Her mother was diagnosed with lung cancer, her dad has been in the ICU due to lymphoma/lukemia and has a short time to live, and she just started a new career teaching behavior disabled teenagers.
So she has been running very thin emotionally and psychologically.
Due to stress she can get very irriatated very quickly and will have angry outbursts toward me over seemingly unimportant reasons, such as dishes, garbage, ect.
Sometimes it will even be when I am helping her solve a problem, like fixing her computer, and I don't do it quick enough or to her liking.
I know its just a release of the built up stess from everything else going on in her life, but should i address the outbursts as they come or let them go and address them when she has less on her plate?
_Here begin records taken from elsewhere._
Lemma hold_enters_confirm_witness :
  let st := Sample.picked in
  let slot := toSlot (Sample.rawSlot "17:00:00") in
  let details :=
    {| book_token_value := Some "hold-1"; book_token_date_expires := Some "1000";
       payment := ""; cancellation := "" |} in
  handleMessage Sample.plain (Sample.world 0 200) "1" st
  = {| signal := Returned "confirm Oxomoco 17:00";
       final := {| step := confirm; search := search st; venues := venues st;
                   pickedVenue := pickedVenue st; slots := slots st;
                   pickedSlot := Some slot; bookToken := Some "hold-1";
                   bookExpires := expiresOf (newDate Sample.plain) details |};
       calls := [CallDetails (slot_token slot) (day Sample.tacos)
                   (party_size Sample.tacos)] |}.
Proof.
  apply (hold_enters_confirm Sample.plain (Sample.world 0 200) "1" Sample.picked
           Sample.tacos (toVenue (Sample.hit "Oxomoco" "New York"))
           (parseSlots Sample.availability 7) 0%nat
           (toSlot (Sample.rawSlot "17:00:00")) 200 ""
           {| book_token_value := Some "hold-1"; book_token_date_expires := Some "1000";
              payment := ""; cancellation := "" |} "hold-1").
  - vm_compute. reflexivity.
  - split; [apply (bool_decide_unpack _) | ]; vm_compute; [exact I | reflexivity].
  - vm_compute. reflexivity.
  - vm_compute. reflexivity.
  - vm_compute. reflexivity.
  - vm_compute. reflexivity.
  - vm_compute. reflexivity.
  - vm_compute. reflexivity.
  - reflexivity.
  - discriminate.
Defined.

(** X14: "back" in slot_list, from a session that has its search and venue
    list, goes back to the venue list: the step is venue_list, [pickedVenue]
    and [slots] are cleared, every other field is kept (a [bookExpires]
    left by an expired hold included), and nothing is called upstream. The
    turn ends as [fmtVenueList] does on the stored venues and search: it
    returns its text, or throws its error with the session already back in
    venue_list. *)
Theorem back_returns_to_venues P w text st s vs :
  step st = slot_list ->
  JS.trim (JS.toLowerCase text) = "back" ->
  search st = Some s ->
  venues st = Some vs ->
  handleMessage P w text st
  = {| signal := outcomeOf (fmtVenueList P vs s);
       final := {| step := venue_list; search := search st; venues := venues st;
                   pickedVenue := None; slots := None; pickedSlot := pickedSlot st;
                   bookToken := bookToken st; bookExpires := bookExpires st |};
       calls := [] |}.
Proof.
  intros Hstep Hlower Hs Hvs.
  rewrite handleMessage_unfold. cbv zeta. rewrite Hlower, Hstep.
  change (isResetCommand "back") with false. cbv iota.
  unfold stepSlotList. run. rewrite bool_decide_eq_true_2 by done. run.
  rewrite Hvs, Hs. run. rewrite rendered_outcome. done.
Qed.

Lemma back_returns_to_venues_witness :
  let st := Sample.picked in
  let vs := [toVenue (Sample.hit "Oxomoco" "New York");
             toVenue (Sample.hit "Los Tacos" "New York")] in
  handleMessage Sample.plain (Sample.world 0 200) " BACK" st
  = {| signal := Returned "venues for tacos";
       final := {| step := venue_list; search := search st; venues := venues st;
                   pickedVenue := None; slots := None; pickedSlot := pickedSlot st;
                   bookToken := bookToken st; bookExpires := bookExpires st |};
       calls := [] |}.
Proof.
  apply (back_returns_to_venues Sample.plain (Sample.world 0 200) " BACK" Sample.picked
           Sample.tacos
           [toVenue (Sample.hit "Oxomoco" "New York");
            toVenue (Sample.hit "Los Tacos" "New York")]).
  - vm_compute. reflexivity.
  - vm_compute. reflexivity.
  - vm_compute. reflexivity.
  - vm_compute. reflexivity.
Defined.

(** ** Search results and the session invariant *)

Lemma parseVenues_length data location : (length (parseVenues data location) <= 5)%nat.
Proof.
  unfold parseVenues. cbv zeta.
  destruct (postFilter_cases location (map toVenue (default [] data)))
    as [[_ ->]|[_ ->]]; rewrite length_take; lia.
Qed.

Lemma parseVenues_nil data location :
  parseVenues data location = [] <-> default [] data = [].
Proof.
  unfold parseVenues. cbv zeta.
  destruct (postFilter_cases location (map toVenue (default [] data)))
    as [[Hne ->]|[Hnil ->]].
  - split.
    + intros H. destruct (List.filter _ _); [done | discriminate H].
    + intros H. rewrite H in Hne. done.
  - destruct (default [] data); [done|]. split; discriminate.
Qed.

(** X15: from idle, the search request carries the extracted query and
    location joined by a space and the extracted coordinates, each replaced
    by the default one (40.7128, -74.006) when it is zero. When the
    extraction returns search parameters and that request succeeds, the
    turn makes exactly those two upstream calls and the session enters
    venue_list if and only if the response has at least one hit; it then
    stores the extracted parameters and the parsed venues (between one and
    five) and nothing else, and the turn ends as [fmtVenueList] does on
    them (its text, or its error with the session already in venue_list).
    With no hit the session is left as it was and the reply says so. *)
Theorem idle_search_outcome P w text st s status body data :
  step st = idle ->
  JS.trim (JS.toLowerCase text) ∉ ["reset"; "start over"] ->
  openai_chat w text = ToolCall (Some s) ->
  let fullQuery := query s +:+ " " +:+ location s in
  let la := orElse (lat s) (latitude DEFAULT_GEO) in
  let lo := orElse (lng s) (longitude DEFAULT_GEO) in
  resy_search w fullQuery la lo = Response status body (Some data) ->
  ok status = true ->
  let o := handleMessage P w text st in
  let found := parseVenues data (location s) in
  calls o = [CallExtract text; CallSearch fullQuery la lo]
  /\ (default [] data = [] ->
      signal o = Returned (msgNoResults s) /\ final o = st)
  /\ (default [] data <> [] ->
      signal o = outcomeOf (fmtVenueList P found s)
      /\ final o = {| step := venue_list; search := Some s; venues := Some found;
                      pickedVenue := None; slots := None; pickedSlot := None;
                      bookToken := None; bookExpires := None |}
      /\ found <> [] /\ (length found <= 5)%nat).
Proof.
  intros Hstep Hother Hchat fullQuery la lo Hsearch Hok o found.
  apply not_commands in Hother.
  repeat (apply Forall_cons in Hother as [? Hother]).
  unfold o. rewrite handleMessage_unfold. cbv zeta.
  unfold isResetCommand.
  repeat match goal with H : bool_decide _ = false |- _ => rewrite H; clear H end.
  cbn [orb]. rewrite Hstep.
  unfold stepIdle, extractSearch, apiSearch. run. rewrite Hchat. run.
  cbn [latitude longitude]. fold fullQuery la lo.
  rewrite Hsearch, Hok. cbn [negb]. run. fold found.
  pose proof (parseVenues_nil data (location s)) as Hnil. fold found in Hnil.
  destruct (length found =? 0)%nat eqn:Hlen; run; rewrite ?rendered_outcome; run.
  - apply Nat.eqb_eq, length_zero_iff_nil in Hlen.
    split; [done|]. split; [done|]. intros Hdata. by apply Hnil in Hlen.
  - apply Nat.eqb_neq in Hlen.
    split; [done|]. split.
    + intros Hdata. apply Hnil in Hdata. rewrite Hdata in Hlen. done.
    + intros _. split_and!; try done.
      * intros Hf. by rewrite Hf in Hlen.
      * apply parseVenues_length.
Qed.

Lemma idle_search_outcome_witness :
  let s := Sample.asking "tacos" in
  let data := Some [Sample.hit "Oxomoco" "New York"; Sample.hit "Los Tacos" "New York";
                    Sample.hit "Taqueria" "Chicago"] in
  let o := handleMessage Sample.plain (Sample.world 0 200) "tacos" idleState in
  let found := parseVenues data (location s) in
  calls o = [CallExtract "tacos";
             CallSearch "tacos New York" (latitude DEFAULT_GEO) (longitude DEFAULT_GEO)]
  /\ (default [] data = [] ->
      signal o = Returned (msgNoResults s) /\ final o = idleState)
  /\ (default [] data <> [] ->
      signal o = Returned "venues for tacos"
      /\ final o = {| step := venue_list; search := Some s; venues := Some found;
                      pickedVenue := None; slots := None; pickedSlot := None;
                      bookToken := None; bookExpires := None |}
      /\ found <> [] /\ (length found <= 5)%nat).
Proof.
  apply (idle_search_outcome Sample.plain (Sample.world 0 200) "tacos" idleState
           (Sample.asking "tacos") 200 ""
           (Some [Sample.hit "Oxomoco" "New York"; Sample.hit "Los Tacos" "New York";
                  Sample.hit "Taqueria" "Chicago"])).
  - reflexivity.
  - apply (bool_decide_unpack _). vm_compute. exact I.
  - vm_compute. reflexivity.
  - vm_compute. reflexivity.
  - vm_compute. reflexivity.
Defined.

Lemma validPick_lt num len i : validPick num len = Some i -> (i < len)%nat.
Proof.
  intros H. apply validPick_some in H as (k & _ & Hk & ->). lia.
Qed.

Ltac bounded_leaf :=
  unfold bounded; cbn [venues pickedVenue slots pickedSlot bookToken];
  repeat match goal with
         | H : validPick _ _ = Some _ |- _ => apply validPick_lt in H
         | H : (_ =? 0)%nat = false |- _ => apply Nat.eqb_neq in H
         | H : JS.isEmpty ?t = false |- _ => destruct t; [discriminate H|clear H]
         | H : (Some _ ≫= _) = Some _ |- _ => cbn [mbind option_bind] in H
         end;
  split_and!; intros; simplify_eq; try done;
  first
    [ split; [intros Hnil; rewrite Hnil in *; cbn in *; congruence
             |apply parseVenues_length]
    | by eapply list_elem_of_lookup_2
    | eexists; split; [|done]; lia
    | eauto ].

Lemma handleMessage_bounded P w text st :
  wellFormed st -> bounded st -> bounded (final (handleMessage P w text st)).
Proof.
  intros Hwf Hb. rewrite handleMessage_unfold. cbv zeta.
  destruct (isResetCommand _); [done|].
  open_session st Hwf; destruct Hb as (Hv & Hpv & Hps & Htok); cbn in *.
  - unfold stepIdle, extractSearch, apiSearch. branches; try done; bounded_leaf.
  - unfold stepVenueList, stepIdle, extractSearch, apiSearch, apiAvailability.
    branches; try done; bounded_leaf.
  - unfold stepSlotList, apiDetails. branches; try done; bounded_leaf.
  - unfold stepConfirm, currentSlotList, apiBook, tryCatch.
    branches; try done; bounded_leaf.
Qed.

(** X16: every session the handler can reach from the initial one is well
    formed (each step has the fields it relies on and none of the later
    ones) and bounded: [venues] holds between one and five venues,
    [pickedVenue] is one of them, [pickedSlot] is one of the first ten
    stored slots, and [bookToken] is never the empty string. *)
Theorem reachable_session_bounded P st :
  reachable P st -> wellFormed st /\ bounded st.
Proof.
  induction 1 as [|w text st _ [IHwf IHb]].
  - split; [done|]. unfold bounded. cbn. split_and!; done.
  - split; [by apply handleMessage_good | by apply handleMessage_bounded].
Qed.

Lemma reachable_session_bounded_witness :
  wellFormed Sample.held /\ bounded Sample.held.
Proof.
  apply (reachable_session_bounded Sample.plain Sample.held).
  exact held_reachable.
Defined.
Hi, Firstly, I would like to appreciate your take on the matter you understand your wife in and out. You acknowledge the fact that she is going through an emotionally draining period and you decide to support her in the tough times, that's very gentlemanly of you. Secondly, the anger outbursts are a terrible thing to deal with, more so for the person who has them. It is hard for you, but it is even harder for your wife. Let it all pass until she recovers from her emotional state is not the solution, anger is never good for anyone. Anger consumes the person that has it, and it's like a parasite feeding on the host. You need to address the issue with intricate care and look for an opportunity to discuss all of this with your wife. Whenever you feel that it's the right time, start a conversation with her, be honest and polite, tell her it won't do any good to anyone. You have to make her realize that her problems are not her's alone, that they are mutual to both of them since you guys are married and have taken vows to share all your sorrows and joys. Give her the confidence that you guys will together overcome these moments extreme pain and sorrow, make her realize that she is not alone and that she can share everything with you and you will always be there to listen to her. Believe me, if this conversation goes the way it should. Then, it is all you guys need to go through the tough times together. I hope I was of any help. Good Luck!